Records from a dataset:
Segment Open

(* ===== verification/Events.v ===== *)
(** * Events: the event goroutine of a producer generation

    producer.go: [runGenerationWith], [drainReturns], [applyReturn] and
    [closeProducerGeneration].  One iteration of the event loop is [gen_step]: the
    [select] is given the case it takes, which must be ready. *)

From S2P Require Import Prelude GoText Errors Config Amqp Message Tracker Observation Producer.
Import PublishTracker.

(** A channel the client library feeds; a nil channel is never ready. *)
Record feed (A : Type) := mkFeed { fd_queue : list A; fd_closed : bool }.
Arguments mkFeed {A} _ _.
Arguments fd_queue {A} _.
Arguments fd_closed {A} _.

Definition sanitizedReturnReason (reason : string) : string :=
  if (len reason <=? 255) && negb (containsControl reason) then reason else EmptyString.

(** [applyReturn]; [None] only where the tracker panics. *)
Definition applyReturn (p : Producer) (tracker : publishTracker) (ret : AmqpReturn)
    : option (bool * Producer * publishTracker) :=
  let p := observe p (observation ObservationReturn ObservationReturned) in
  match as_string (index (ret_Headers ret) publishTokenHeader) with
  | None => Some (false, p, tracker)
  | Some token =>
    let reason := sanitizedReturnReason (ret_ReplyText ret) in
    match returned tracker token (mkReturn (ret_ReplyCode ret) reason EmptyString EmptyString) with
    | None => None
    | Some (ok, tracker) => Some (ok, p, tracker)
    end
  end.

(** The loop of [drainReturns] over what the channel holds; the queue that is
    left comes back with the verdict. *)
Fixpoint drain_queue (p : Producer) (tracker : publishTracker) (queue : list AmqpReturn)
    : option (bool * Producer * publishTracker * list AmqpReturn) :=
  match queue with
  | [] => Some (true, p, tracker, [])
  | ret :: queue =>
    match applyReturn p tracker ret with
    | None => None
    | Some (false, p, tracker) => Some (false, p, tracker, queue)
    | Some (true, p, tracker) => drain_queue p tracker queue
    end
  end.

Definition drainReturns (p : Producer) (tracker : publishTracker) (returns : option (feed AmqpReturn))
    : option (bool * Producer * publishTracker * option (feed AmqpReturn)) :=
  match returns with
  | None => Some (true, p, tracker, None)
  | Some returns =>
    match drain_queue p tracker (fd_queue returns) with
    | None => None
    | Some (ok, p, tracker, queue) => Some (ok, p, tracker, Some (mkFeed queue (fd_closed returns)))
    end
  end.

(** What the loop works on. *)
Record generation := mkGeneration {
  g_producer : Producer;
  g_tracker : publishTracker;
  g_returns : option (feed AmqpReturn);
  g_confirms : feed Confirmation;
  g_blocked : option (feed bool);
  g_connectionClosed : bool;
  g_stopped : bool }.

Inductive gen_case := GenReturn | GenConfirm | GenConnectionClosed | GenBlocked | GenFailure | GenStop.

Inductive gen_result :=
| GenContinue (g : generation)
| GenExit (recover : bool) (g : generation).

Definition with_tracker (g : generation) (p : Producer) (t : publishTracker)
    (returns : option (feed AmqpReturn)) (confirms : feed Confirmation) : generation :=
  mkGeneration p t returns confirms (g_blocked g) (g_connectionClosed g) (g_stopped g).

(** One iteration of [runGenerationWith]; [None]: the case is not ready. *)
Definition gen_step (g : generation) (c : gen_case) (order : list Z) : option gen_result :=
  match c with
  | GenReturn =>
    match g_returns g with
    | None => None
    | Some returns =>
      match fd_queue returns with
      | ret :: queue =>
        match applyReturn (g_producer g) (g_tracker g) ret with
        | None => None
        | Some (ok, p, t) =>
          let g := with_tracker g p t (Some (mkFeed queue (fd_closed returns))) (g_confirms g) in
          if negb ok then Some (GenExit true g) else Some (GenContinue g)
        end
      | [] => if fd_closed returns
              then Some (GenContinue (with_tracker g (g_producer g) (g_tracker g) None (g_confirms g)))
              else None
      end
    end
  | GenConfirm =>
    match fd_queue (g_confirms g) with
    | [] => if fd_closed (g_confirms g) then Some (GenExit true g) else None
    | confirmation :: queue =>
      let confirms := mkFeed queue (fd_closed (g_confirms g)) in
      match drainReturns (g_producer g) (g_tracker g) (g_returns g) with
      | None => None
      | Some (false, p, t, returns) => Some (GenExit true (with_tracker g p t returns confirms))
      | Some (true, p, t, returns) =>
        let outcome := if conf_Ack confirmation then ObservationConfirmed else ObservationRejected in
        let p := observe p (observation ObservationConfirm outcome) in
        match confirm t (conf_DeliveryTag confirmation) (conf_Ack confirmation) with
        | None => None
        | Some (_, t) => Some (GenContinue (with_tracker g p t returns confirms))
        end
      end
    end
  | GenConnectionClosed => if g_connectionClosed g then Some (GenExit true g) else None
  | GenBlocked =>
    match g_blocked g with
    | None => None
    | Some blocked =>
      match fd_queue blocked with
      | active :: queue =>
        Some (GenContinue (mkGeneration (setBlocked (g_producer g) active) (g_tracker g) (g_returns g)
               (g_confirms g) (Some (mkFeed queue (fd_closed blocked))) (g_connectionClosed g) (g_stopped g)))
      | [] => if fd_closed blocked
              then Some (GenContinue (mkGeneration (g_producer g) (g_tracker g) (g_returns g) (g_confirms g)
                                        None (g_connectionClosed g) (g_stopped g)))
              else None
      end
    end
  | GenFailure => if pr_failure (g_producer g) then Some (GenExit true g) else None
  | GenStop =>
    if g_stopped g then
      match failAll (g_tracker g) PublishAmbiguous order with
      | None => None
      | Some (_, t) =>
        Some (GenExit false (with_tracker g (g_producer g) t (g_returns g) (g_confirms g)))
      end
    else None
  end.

Segment Closed

> Task
Give the number of lines above that include "Definition". Write nothing else.

> Reply
5